§ SUPPLIED RECORDS
(* ===== verification/Prelude.v ===== *)
(** * cachemoney: a verified model of the cache server

    cachemoney is a Redis-compatible in-memory cache.  A client's bytes pass through
    the RESP reader, the dispatcher and its command handlers, the cache engine with
    its eviction policy, and the sharded Robin Hood map, and come back through the
    RESP writer.  This library models that path from the socket to the slots of the
    table, the server's goroutines around it, and the binary that starts it.

    ** Parts and files

    - [internal/shardmap/table.go]: [Table] (the open-addressing table with its packed
      16-bit metadata, [set], [lookup], [delete], [grow], [shrink]); [TableInv] (the
      invariant), [TableSet], [TableSpread], [TableDelete] (its preservation and when
      an insert returns), [TableSpec] (refinement of a finite map).
    - [internal/shardmap/map.go], [options.go], [sample.go]: [ShardMap], [ShardMapSpec]
      and [Sample].
    - [internal/tinylfu]: [Sketch] and [SketchSpec] (Count-Min sketch with packed 4-bit
      counters), [Doorkeeper], [Buffer] (striped lossy access buffer), [Policy] (the
      facade and its drainer as a step relation).
    - [internal/hash]: [Hash], over the class of seeded hash functions.
    - [internal/cache]: [Cache] (every operation of [Engine] and [Tunable], eviction,
      accounting), [CacheSpec], [CacheOps], [CacheProps].
    - [internal/resp]: [Resp] and [RespSpec] (reader), [Writer] and [WriterSpec]
      (writer), [Replies] (the client's view of the written bytes).
    - [internal/server], commands: [Server] (handlers, table and [dispatch] over the
      class [Engine]), [ServerSpec] (the laws [EngineLaws] an engine owes the server,
      and one specification per handler), [ServerCache] (the cache obeys the laws),
      [Expiry] and [KeyCommands] (the meaning of SET's options and of the key
      commands), [ServerProps].
    - [internal/server], connections: [Session], [SessionSpec], [SessionProps] (the
      blocking loop of [serveConn]); [EventLoop], [EventLoopSpec], [EventLoopProps],
      [EventSession] (the incremental parser, [OnOpen], [OnTraffic] and a connection of
      the event engine).
    - [internal/server], goroutines: [Lifecycle] and [LifecycleSpec] ([Serve],
      [serveConn], [dropConn] and [Shutdown] as interleaved steps).
    - [cmd/cachemoney]: [Flags] and [FlagsSpec] (the flag package and the value
      parsers of the standard library), [Main] and [MainProps] ([parseConfig], [run],
      [main]).
    - [internal/bench]: [Float] (binary64, its order and formatting, and the stable
      sort), [Bench] and [BenchSpec] (medians, aggregation and the rendered table);
      [FloatText] ([strconv.ParseFloat]), [Csv] and [CsvSpec] ([encoding/csv]), [Json]
      and [JsonSpec] ([encoding/json]) below [RedisBench] and [Memtier], the parsers of
      the tools' output.
    - [cmd/cmbench]: [Driver] (the host, settings and servers), [Compare] (planning, the
      comparison, one measurement, [main]), [CompareSpec] and [CompareProps] (its
      protocol with the host), [Splice] (the results document).

    ** How the code is modelled

    Go code is translated function by function under its own names.  Integers are [Z]
    with the wrap-around of their width written out ([u16], [u64], [i64]); a slice is
    a list whose out-of-range accesses panic ([aget], [aset]); [outcome] separates a
    result from a panic and from running forever.  The four slot arrays of a table are
    parallel lists, a shard array is a list of tables, strings and byte slices are
    lists of bytes.  [make] panics beyond the runtime's limit, counted in bytes: element
    sizes are literals, or [go_size] of the type parameters ([GoType]).  The clock, the random source, lock attempts, the bytes a socket
    delivers and accepts, and the environment are arguments or classes with the laws
    their documentation states.  Each map operation holds one shard lock for its
    whole work and is one step; the goroutines of the policy's drainer and of the
    server are step relations whose every interleaving is covered.

    ** What the theorems show

    - Table and map: every operation that returns keeps the invariant and acts on a
      finite map as its name says; lookup and delete always return, and an insert
      returns when the hashes are spread ([TableSpec], [ShardMapSpec]);
      sampling is safe for every random source ([Sample]).
    - Policy: the sketch's estimates lie between the exact count and the count of all
      colliding accesses, the doorkeeper has no false negatives, the buffer loses only
      what it must, and no interleaving with the drainer panics.
    - Cache: the memory counter is the sum of the costs in every reachable state; [Set]
      never evicts what it wrote and is refused exactly under noeviction; eviction
      stops; an unbounded cache refines a map with expiry times that answers at one
      instant, unless a key expires between the two clock readings of its TTL.
    - Protocol: the reader accepts exactly the canonical encodings however the network
      splits them; the writer's frames decode to themselves, cut anywhere.
    - Server: one well-formed reply per command over any lawful engine; expiry options
      mean what they say in unbounded integers; a connection, end to end, dispatches
      each command once and in order and delivers what that dispatch wrote, on both
      engines ([answers] in [SessionSpec]); the two parsers agree; connections and semaphore
      tokens match in every interleaving, and a shutdown drains.
    - Binary: the configuration is the last flag, else what the environment reads as,
      else the built-in value; the engine is closed behind a drained server.
    - Benchmark results: medians over runs are what any sort gives, and the table does
      not depend on the order of its input when no server has two results; the output parsers return on every input,
      and read back tables of quoted fields and JSON texts without escapes.
    - Benchmark driver: on any host with a forward clock it returns, keeps one server
      container at a time, accounts for every server, and cleans up; splicing a table
      changes only what is between the markers.

    ** Fuel

    A loop takes fuel where its recursion is not structural, and running out of it is
    [Diverge], so a theorem that gives [Ret] shows the loop stops: [S (length meta)]
    probes reach an empty slot; 64 nested grows exceed what [make] allows; a connection
    takes at most one round per input byte; an eviction pass at most the stored entries
    and 101 samples without a victim.  [itoa] writes at most 20 digits, enough for 64
    bits.  The CSV and JSON parsers take a byte per round or call ([ReadAll_returns],
    [parse_fuel]); waiting for a server takes at least half a second per round.
    [ParseDuration] takes a byte per round, and more fuel changes nothing
    ([duration_loop_fuel]).

    ** Not modelled

    - Sockets, the gnet event engine, docker, the benchmark tools and process signals
      themselves: they are parameters, classes with laws, or the steps of a relation.
    - Data races below the level of a lock or an atomic access, and memory layout
      (padding, scratch buffers).
    - Log lines, and the texts of the errors of [encoding/csv] and [encoding/json],
      which are parameters. *)

From stdpp Require Export base tactics list numbers gmap fin_maps.
From Stdlib Require Export ZArith Lia.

§ DESCRIPTION OF THE TASK
In the entries above, which lines hold the string "back"? Report all of them.

§ SOLVED PROBLEM
    its eviction policy, and the sharded Robin Hood map, and come back through the
      and read back tables of quoted fields and JSON texts without escapes.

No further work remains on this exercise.